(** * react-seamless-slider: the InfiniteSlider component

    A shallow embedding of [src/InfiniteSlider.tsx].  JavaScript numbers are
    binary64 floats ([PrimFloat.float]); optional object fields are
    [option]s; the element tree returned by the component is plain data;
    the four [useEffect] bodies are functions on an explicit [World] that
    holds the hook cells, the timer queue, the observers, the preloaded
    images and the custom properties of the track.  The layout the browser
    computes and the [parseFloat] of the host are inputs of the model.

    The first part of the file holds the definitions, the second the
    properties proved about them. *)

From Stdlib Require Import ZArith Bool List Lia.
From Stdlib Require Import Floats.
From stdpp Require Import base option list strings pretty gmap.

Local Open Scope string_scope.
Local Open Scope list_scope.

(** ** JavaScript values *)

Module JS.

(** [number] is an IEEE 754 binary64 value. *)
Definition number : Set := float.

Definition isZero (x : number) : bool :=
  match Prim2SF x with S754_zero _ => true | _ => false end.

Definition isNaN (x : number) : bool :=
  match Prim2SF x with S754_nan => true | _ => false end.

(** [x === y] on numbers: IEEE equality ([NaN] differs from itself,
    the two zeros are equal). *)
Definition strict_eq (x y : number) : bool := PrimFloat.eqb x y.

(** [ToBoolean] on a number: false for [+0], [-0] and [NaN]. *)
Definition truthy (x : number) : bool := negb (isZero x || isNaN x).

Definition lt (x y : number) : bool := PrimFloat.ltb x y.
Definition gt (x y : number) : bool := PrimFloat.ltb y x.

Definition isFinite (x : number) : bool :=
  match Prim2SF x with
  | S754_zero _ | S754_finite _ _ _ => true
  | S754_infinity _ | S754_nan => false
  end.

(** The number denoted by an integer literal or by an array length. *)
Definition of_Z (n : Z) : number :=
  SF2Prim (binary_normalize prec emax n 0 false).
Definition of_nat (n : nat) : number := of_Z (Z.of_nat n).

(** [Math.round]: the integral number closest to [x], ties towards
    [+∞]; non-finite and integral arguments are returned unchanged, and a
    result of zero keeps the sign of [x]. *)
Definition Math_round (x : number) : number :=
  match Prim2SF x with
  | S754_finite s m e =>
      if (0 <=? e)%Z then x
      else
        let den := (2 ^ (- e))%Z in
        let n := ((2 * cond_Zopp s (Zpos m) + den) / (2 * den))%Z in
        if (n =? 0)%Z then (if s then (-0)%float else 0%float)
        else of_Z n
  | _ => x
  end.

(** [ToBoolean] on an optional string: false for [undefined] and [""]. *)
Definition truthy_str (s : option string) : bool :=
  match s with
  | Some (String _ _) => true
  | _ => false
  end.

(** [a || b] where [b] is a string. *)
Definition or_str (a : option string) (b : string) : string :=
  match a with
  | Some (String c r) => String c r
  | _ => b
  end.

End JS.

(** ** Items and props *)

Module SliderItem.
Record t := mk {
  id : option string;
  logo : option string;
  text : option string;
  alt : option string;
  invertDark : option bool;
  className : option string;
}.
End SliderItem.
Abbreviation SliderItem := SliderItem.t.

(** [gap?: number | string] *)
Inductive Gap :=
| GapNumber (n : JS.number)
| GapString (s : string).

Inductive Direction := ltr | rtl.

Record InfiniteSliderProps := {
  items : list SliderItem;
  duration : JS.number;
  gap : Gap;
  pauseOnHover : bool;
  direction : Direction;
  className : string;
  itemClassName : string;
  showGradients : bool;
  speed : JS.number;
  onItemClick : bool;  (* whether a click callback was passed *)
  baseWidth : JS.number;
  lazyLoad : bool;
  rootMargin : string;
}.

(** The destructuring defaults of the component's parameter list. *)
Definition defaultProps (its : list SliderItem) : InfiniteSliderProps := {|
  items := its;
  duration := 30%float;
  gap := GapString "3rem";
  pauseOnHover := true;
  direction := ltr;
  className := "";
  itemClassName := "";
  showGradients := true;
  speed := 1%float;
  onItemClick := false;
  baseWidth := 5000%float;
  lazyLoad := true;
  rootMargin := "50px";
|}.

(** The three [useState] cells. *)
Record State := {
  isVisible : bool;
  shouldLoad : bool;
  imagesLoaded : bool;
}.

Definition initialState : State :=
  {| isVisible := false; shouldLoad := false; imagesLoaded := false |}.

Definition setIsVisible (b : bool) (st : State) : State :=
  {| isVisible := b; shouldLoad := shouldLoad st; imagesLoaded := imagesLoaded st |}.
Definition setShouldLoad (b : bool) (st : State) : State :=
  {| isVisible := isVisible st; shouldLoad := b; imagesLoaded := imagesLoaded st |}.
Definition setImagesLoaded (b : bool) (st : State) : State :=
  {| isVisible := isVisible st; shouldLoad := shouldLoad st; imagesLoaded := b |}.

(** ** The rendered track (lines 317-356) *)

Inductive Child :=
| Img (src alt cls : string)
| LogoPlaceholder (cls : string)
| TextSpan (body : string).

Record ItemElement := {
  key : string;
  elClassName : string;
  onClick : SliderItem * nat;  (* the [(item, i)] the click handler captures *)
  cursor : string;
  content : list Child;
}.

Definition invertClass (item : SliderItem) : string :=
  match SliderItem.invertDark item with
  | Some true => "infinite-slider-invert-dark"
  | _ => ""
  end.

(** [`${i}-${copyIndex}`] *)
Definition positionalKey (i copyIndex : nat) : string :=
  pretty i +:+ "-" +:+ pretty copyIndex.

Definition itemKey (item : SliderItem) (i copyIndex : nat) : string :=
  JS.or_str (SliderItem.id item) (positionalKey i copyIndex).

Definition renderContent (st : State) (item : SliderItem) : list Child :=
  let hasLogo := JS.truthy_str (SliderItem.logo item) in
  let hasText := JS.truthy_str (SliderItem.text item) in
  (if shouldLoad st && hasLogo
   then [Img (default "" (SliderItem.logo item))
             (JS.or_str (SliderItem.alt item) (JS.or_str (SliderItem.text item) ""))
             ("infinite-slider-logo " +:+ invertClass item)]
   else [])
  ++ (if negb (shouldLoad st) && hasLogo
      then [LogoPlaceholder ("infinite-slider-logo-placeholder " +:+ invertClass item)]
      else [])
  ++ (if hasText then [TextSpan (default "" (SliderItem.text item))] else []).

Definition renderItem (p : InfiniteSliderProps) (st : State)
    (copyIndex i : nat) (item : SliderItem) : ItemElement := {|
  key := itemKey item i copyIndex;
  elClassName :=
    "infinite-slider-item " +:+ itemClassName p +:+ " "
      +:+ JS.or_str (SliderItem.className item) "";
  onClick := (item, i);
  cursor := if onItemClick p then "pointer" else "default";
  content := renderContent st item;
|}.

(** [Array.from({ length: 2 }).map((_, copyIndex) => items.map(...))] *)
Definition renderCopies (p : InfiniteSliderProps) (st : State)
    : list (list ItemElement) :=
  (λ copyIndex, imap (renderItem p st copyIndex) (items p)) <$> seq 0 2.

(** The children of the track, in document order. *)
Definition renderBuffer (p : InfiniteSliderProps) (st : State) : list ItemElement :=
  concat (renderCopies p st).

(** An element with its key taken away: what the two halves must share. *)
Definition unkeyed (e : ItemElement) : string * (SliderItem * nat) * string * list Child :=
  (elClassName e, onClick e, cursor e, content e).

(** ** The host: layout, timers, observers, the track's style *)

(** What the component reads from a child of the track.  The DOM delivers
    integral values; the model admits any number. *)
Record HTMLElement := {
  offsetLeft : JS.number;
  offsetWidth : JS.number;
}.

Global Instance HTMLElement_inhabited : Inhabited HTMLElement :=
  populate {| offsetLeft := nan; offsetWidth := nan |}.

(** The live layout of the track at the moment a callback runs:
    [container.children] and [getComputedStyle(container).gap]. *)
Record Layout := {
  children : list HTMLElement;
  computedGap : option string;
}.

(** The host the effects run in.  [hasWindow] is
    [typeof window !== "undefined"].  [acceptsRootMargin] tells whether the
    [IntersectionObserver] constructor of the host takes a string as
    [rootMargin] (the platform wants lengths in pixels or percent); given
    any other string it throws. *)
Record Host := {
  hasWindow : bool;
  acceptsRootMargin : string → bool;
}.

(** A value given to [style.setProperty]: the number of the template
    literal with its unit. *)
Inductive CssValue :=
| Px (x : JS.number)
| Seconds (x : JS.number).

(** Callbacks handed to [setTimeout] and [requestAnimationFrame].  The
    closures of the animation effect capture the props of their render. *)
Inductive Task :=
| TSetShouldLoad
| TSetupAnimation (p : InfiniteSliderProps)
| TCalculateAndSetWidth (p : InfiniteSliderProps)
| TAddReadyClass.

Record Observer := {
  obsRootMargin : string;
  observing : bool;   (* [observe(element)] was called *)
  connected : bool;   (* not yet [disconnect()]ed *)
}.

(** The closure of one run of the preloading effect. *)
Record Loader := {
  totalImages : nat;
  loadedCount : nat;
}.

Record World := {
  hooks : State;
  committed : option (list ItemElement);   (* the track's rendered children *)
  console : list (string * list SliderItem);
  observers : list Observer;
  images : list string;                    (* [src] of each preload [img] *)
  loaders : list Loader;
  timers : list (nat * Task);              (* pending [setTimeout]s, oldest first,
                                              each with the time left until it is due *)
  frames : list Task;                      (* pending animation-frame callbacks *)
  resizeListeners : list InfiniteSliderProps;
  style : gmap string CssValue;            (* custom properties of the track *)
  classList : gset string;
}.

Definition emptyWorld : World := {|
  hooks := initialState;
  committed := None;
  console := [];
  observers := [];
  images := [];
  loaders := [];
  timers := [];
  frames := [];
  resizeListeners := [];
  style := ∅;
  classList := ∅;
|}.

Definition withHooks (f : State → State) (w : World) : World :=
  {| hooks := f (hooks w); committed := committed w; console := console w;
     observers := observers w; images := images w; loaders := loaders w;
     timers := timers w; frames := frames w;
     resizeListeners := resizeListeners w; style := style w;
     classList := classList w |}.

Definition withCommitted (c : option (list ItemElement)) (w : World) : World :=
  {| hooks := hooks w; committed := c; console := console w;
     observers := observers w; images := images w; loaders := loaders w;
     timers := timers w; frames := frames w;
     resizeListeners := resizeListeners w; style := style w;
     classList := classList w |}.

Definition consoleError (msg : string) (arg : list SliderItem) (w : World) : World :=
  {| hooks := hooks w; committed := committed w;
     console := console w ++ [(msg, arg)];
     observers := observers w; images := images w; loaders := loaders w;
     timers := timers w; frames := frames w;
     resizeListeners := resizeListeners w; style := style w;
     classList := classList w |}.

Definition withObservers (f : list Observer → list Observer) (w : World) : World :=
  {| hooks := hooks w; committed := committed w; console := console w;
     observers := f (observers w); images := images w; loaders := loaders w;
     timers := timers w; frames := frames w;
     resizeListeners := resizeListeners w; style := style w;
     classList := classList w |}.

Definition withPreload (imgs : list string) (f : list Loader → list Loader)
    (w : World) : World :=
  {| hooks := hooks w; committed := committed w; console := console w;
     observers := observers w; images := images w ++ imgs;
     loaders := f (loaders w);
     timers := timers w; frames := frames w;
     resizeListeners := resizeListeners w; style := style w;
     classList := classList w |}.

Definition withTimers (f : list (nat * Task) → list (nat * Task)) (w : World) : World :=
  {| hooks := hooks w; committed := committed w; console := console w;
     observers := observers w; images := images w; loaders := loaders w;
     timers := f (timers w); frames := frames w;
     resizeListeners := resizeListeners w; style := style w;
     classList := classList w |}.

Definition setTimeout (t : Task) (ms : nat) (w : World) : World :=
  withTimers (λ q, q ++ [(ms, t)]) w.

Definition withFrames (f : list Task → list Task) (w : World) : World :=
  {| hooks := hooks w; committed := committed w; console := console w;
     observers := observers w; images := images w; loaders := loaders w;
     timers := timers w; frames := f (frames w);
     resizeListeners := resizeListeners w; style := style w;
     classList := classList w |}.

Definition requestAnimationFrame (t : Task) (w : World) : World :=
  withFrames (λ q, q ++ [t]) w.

• Task
Find the lines above that hold "isZero", then copy each of them.

• Result of this task
Definition isZero (x : number) : bool :=
Definition truthy (x : number) : bool := negb (isZero x || isNaN x).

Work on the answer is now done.